• _What the task requires_: Report each line of the data below in which "then" appears.

• _Source material_:
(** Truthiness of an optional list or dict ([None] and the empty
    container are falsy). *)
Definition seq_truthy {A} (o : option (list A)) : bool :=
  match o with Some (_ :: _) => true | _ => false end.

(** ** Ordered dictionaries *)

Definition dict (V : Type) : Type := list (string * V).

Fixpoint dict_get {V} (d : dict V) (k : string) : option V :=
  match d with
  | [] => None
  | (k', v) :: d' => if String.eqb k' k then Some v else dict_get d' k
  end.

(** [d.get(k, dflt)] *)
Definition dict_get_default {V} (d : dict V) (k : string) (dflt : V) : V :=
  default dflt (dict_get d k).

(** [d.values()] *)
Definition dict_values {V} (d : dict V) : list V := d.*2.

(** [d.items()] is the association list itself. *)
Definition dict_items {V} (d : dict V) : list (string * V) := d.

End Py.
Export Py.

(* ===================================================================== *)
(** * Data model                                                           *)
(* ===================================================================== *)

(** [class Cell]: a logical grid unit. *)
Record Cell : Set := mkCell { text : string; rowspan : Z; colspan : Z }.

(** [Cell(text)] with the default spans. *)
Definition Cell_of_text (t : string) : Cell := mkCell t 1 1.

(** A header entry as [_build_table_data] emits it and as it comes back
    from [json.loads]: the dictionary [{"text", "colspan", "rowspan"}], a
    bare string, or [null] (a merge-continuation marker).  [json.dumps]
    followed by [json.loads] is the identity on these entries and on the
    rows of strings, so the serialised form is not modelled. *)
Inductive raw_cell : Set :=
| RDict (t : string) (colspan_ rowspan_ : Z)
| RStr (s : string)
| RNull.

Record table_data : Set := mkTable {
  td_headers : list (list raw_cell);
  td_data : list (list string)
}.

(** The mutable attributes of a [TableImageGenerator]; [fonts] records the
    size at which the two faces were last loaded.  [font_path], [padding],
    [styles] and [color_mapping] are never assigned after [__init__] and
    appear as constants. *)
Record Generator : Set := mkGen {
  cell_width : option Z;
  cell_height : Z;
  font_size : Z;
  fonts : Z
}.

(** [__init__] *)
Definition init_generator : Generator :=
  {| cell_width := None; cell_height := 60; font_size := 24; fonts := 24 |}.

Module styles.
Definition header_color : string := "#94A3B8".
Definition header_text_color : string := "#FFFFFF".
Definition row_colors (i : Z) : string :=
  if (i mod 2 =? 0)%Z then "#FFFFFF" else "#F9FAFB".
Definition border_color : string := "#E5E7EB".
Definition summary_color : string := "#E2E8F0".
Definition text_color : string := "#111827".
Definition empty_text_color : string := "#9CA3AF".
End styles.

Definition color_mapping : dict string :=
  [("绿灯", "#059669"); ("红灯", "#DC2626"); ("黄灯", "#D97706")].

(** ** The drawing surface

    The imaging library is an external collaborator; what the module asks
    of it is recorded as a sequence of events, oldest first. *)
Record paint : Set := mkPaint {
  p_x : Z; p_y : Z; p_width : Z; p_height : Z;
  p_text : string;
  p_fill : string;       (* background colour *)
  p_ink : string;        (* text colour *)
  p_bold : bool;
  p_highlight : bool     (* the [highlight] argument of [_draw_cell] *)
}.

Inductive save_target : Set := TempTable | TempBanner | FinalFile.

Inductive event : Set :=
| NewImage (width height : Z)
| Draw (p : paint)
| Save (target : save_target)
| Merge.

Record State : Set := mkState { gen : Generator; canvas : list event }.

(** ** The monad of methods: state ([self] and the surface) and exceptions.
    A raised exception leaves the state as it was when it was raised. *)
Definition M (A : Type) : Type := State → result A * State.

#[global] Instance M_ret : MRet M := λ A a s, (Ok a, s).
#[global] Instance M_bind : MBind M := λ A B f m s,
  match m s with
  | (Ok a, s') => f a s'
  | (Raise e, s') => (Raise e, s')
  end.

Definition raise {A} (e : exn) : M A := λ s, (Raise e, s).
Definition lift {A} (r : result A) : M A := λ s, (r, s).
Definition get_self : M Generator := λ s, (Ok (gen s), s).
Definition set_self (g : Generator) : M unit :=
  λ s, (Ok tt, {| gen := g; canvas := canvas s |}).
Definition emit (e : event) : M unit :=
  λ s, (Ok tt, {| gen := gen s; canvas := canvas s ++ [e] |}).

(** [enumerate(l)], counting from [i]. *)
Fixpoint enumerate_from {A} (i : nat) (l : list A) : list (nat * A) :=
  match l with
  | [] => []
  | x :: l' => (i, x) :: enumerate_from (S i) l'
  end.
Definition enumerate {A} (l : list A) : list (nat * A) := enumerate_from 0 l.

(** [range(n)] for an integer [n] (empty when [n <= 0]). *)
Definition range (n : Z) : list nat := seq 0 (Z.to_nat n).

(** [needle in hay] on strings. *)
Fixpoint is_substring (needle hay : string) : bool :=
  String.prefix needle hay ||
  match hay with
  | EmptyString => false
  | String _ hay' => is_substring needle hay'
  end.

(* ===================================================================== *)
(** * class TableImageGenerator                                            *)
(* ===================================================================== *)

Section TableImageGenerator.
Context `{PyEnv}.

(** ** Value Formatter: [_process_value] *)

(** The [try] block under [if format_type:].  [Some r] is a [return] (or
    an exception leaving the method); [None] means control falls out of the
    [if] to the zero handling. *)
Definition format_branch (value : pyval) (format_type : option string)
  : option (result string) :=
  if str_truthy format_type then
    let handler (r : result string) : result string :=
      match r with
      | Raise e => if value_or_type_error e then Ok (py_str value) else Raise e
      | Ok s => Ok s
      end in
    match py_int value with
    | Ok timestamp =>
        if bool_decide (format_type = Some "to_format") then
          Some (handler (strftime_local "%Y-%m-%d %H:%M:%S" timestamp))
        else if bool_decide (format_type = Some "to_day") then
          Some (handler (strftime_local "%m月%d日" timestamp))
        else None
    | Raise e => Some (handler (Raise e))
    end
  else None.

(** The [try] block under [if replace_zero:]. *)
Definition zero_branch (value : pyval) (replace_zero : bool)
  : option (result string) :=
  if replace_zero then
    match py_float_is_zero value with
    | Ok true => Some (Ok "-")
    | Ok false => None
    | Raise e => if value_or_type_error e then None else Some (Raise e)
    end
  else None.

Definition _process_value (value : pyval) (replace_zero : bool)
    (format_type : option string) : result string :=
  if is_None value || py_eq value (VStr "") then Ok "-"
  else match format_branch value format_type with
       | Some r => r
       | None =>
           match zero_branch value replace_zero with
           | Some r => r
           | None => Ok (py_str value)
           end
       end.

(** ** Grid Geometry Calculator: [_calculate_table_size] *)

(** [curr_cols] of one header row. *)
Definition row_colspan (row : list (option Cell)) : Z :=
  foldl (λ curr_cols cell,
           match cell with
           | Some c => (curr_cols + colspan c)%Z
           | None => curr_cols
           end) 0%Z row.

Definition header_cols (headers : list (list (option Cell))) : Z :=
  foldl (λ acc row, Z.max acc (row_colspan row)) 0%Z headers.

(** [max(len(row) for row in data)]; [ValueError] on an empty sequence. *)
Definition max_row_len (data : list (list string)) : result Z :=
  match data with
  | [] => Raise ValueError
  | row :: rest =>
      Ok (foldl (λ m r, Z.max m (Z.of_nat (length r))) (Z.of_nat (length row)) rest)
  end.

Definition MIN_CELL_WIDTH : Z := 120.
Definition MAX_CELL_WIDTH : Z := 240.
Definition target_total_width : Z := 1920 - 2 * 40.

• _Reply_:
  | (k', v) :: d' => if String.eqb k' k then Some v else dict_get d' k
  if (i mod 2 =? 0)%Z then "#FFFFFF" else "#F9FAFB".
  if str_truthy format_type then
      | Raise e => if value_or_type_error e then Ok (py_str value) else Raise e
        if bool_decide (format_type = Some "to_format") then
        else if bool_decide (format_type = Some "to_day") then
  if replace_zero then
    | Raise e => if value_or_type_error e then None else Some (Raise e)
  if is_None value || py_eq value (VStr "") then Ok "-"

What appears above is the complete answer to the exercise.